Une loi pour y répondre…
Une proposition de loi a été élaborée, à l’initiative de la « Fondation France Libertés », par un groupe de travail avec notamment Henri Smets de l’Association pour le développement de l’économie et du droit de l’environnement (ADEDE) et Bernard Drobenko, professeur de droit, auquel a participé la Coordination EAU Île-de-France ainsi que de nombreuses associations.
Le soutien apporté par la France pour la reconnaissance du droit à l’eau, notamment aux Nations Unies et à Rio engage le pays à servir d’exemple en reconnaissant et en mettant en œuvre le droit à l’eau, au moins par un acte législatif. Elle doit aussi en assurer la promotion pour sa reconnaissance au niveau européen. L’ensemble de ces éléments légitime bien la reconnaissance législative par la France du droit à l’eau.
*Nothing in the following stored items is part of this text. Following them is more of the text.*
(* ===== verification/Group.v ===== *)
(** * Pod groups: [pkg/fluxqueue/group/group.go] and [labels.go]

    Names, sizes and durations of pod groups, read from labels and the pod
    spec. *)

From Stdlib Require Import Ascii.
From stdpp Require Import base option strings gmap numbers list.
From S2P Require Import Prelude GoStrings Json Api Kube World JobWorker.

Definition PodGroupLabel : string := "fluxnetes.group-name".
Definition PodGroupSizeLabel : string := "fluxnetes.group-size".

(** [PodGroup]. *)
Record PodGroup := mkPodGroup { pg_Name : string; pg_Size : Z; pg_Timestamp : Z; pg_Duration : Z }.

Section Group.
Context {Q : Type}.

(** [GetPodGroupLabel]: a missing label reads as the empty string. *)
Definition GetPodGroupLabel (pod : Pod Q) : string := default "" (pod_label pod PodGroupLabel).

(** [GetPodGroupName]. *)
Definition GetPodGroupName (pod : Pod Q) : string :=
  let groupName := GetPodGroupLabel pod in
  if bool_decide (groupName = "")
  then "fluxnetes-group-" +:+ om_Namespace (p_meta pod) +:+ "-" +:+ om_Name (p_meta pod)
  else groupName.

(** [GetPodGroupFullName]. *)
Definition GetPodGroupFullName (pod : Pod Q) : string := om_Namespace (p_meta pod) +:+ "/" +:+ GetPodGroupName pod.

(** [GetPodGroupSize]: a missing label is written as 1, which panics on a nil
    label map. The pod after the call, and the size or the error. *)
Definition GetPodGroupSize (pod : Pod Q) : outcome (Pod Q * (num_error + Z)) :=
  let parse (pod : Pod Q) groupSize :=
    match ParseInt groupSize 32 with
    | (_, Some e) => Ret (pod, inl e)
    | (size, None) => Ret (pod, inr (int32 size))
    end in
  match pod_label pod PodGroupSizeLabel with
  | Some groupSize => parse pod groupSize
  | None =>
      match om_Labels (p_meta pod) with
      | None => Panic "assignment to entry in nil map"
      | Some l => parse (set_pod_labels pod (<[PodGroupSizeLabel := "1"]> l)) "1"
      end
  end.

(** [GetPodGroupDuration]; the error is always nil. *)
Definition GetPodGroupDuration (pod : Pod Q) : Z * error :=
  match ps_ActiveDeadlineSeconds (p_spec pod) with
  | Some d => if (0 <? d)%Z then (d, None) else (0%Z, None)
  | None => (0%Z, None)
  end.

(** [GetPodCreationTimestamp], for a timestamp that is zero or a time and the
    clock; a [MicroTime] holds the time as it is. *)
Definition GetPodCreationTimestamp (CreationTimestamp : option Z) (now : Z) : Z :=
  match CreationTimestamp with
  | Some t => t
  | None => now
  end.

(** The payload of [AddDeadline]; its last brace is missing. *)
Definition deadline_payload : string := dq "{'spec': {'activeDeadlineSeconds': 3600}".

(** [AddDeadline]: nothing for a deadline that is nil or positive.  Reading the
    configuration of the cluster is an argument. *)
Definition AddDeadline {C K F R} `{!PodClient Q K} (InClusterConfig : GoM (World C K F R) error) (pod : Pod Q)
  : GoM (World C K F R) error :=
  match ps_ActiveDeadlineSeconds (p_spec pod) with
  | None => mret None
  | Some d =>
      if (0 <? d)%Z then mret None else
      err ← InClusterConfig;
      match err with Some _ => mret err | None =>
      err ← on_kube (kube_NewForConfig (Q:=Q));
      match err with Some _ => mret err | None =>
      on_kube (pods_Patch (Q:=Q) (om_Namespace (p_meta pod)) (om_Name (p_meta pod)) MergePatchType deadline_payload)
      end end
  end.

(** The size of a group is the number in its label if that fits 32 bits, and 1,
    which is then also written to the pod, if there is no label. *)
Theorem GetPodGroupSize_result (pod : Pod Q) :
  (forall n, in_range 32 n -> pod_label pod PodGroupSizeLabel = Some (Itoa n) -> GetPodGroupSize pod = Ret (pod, inr n)) /\
  (forall l, om_Labels (p_meta pod) = Some l -> l !! PodGroupSizeLabel = None ->
     GetPodGroupSize pod = Ret (set_pod_labels pod (<[PodGroupSizeLabel := "1"]> l), inr 1%Z)) /\
  (om_Labels (p_meta pod) = None -> exists why, GetPodGroupSize pod = Panic why) /\
  (forall pod' size, GetPodGroupSize pod = Ret (pod', inr size) -> in_range 32 size).
Proof.
  unfold GetPodGroupSize. split; [|split; [|split]].
  - intros n Hn ->. rewrite ParseInt_Itoa_gen by done. unfold int32. by rewrite wrap_id.
  - intros l Hl Hk. unfold pod_label, label_get. by rewrite Hl, Hk.
  - intros Hl. unfold pod_label, label_get. rewrite Hl. by eexists.
  - intros pod' size H. repeat case_match; simplify_eq; by apply wrap_range.
Qed.

(** The deadline patch is never valid JSON. *)
Lemma deadline_payload_invalid : json_parse deadline_payload = None.
Proof. vm_compute. reflexivity. Qed.
End Group.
Pour autant à ce jour, force est de constater que le droit à l’eau potable et à l’assainissement ne figure toujours pas dans le droit français.
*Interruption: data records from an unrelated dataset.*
(** * codis-fe: the dashboard route table and its loader

    A shallow embedding of [cmd/fe/main.go]: the [ConfigLoader] that polls the
    dashboard list ([Reload], [Load]) and the lock-guarded [ReverseProxy]
    route table ([Update], [GetProxy], [Names]).

    Methods are written in a small monad that threads the receiver, collects
    a log of the effects the method performs, and can stop with a fault (a
    [Lock] on a held mutex, a Go run-time panic).  Every method of the table
    holds the mutex from its first statement to its return, so a call runs
    from a state in which the mutex is free: that is the hypothesis
    [mutex r = false] of the statements below. *)

From stdpp Require Import gmap strings list fin_maps sorting.

Local Open Scope string_scope.
Local Open Scope list_scope.

(** ** The method monad *)

Inductive fault :=
| Blocked            (* Lock on a mutex that is already held *)
| UnlockOfUnlocked   (* sync: unlock of unlocked mutex *)
| NilMapWrite        (* assignment to entry in nil map *)
| NilDereference.    (* invalid memory address or nil pointer dereference *)

Inductive outcome (S E A : Type) :=
| Done (a : A) (s : S) (log : list E)
| Fault (f : fault).
Arguments Done {S E A} a s log.
Arguments Fault {S E A} f.

Definition method (S E A : Type) : Type := S → outcome S E A.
L’adoption de cette loi serait l’expression de plusieurs valeurs :
- Politique (cohérence du législateur avec quelques principes aujourd’hui largement admis).
- Philosophique, car elle place la France dans la continuité de son approche philosophique des droits de l’Homme.
- Symbolique, car elle constituera un encouragement pour d’autres États à reconnaître ce droit.
- Pragmatique, car elle impose des modalités opérationnelles de mise en œuvre.
L’affirmation d’un principe…
Tout commence par l’insertion d’un nouvel article au code de la santé publique qui affirmerait que le droit à l’eau et à l’assainissement est un droit de l’homme qui comprend la mise à disposition d’eau potable, pour les usages personnels et domestiques qui doit être accessible en quantité suffisante et constante et d’un équipement d’assainissement adéquat pour le respect de la santé, la dignité.
Pour atteindre ces objectifs, trois familles de mesures sont proposées dans cette proposition de.
Premièrement, des mesures très concrètes…
Une fois ce principe réaffirmé, il s’agirait d’en tirer les conséquences très concrètes. Ainsi, pour ce faire :
- Les communes installeraient et entretiendraient des points d’eau potable destinés à l’accès public, gratuit et non discriminatoire.
- Les communes de plus de 3 500 habitants installeraient et entretiendraient des toilettes publiques gratuites accessibles à toute personne.
- Les communes de plus de 15 000 habitants installeraient et entretiendraient des douches publiques qui seraient gratuites pour les personnes vulnérables. Elles pourraient, le cas échéant, prendre des dispositions pour permettre à ces personnes d’avoir accès à des équipements existants déjà utilisés par le public (par exemple gymnases, piscines, etc.).
Deuxièmement, une tarification adaptée…
Le montant de la facture d’eau pourrait être calculé en fonction de tranches de consommation sur la base d’une tarification à une ou plusieurs tranches avec la possibilité d’une première tranche de consommation gratuite ou à prix réduit.
Au-delà de cette première tranche, l’eau potable peut être facturée de manière progressive en considérant les quantités d’eau consommées et la nature des usages, notamment professionnels.
Des dispositions spécifiques seront prises au bénéfice des familles les plus démunies et de grande taille dès lors que de telles dispositions pourraient les défavoriser.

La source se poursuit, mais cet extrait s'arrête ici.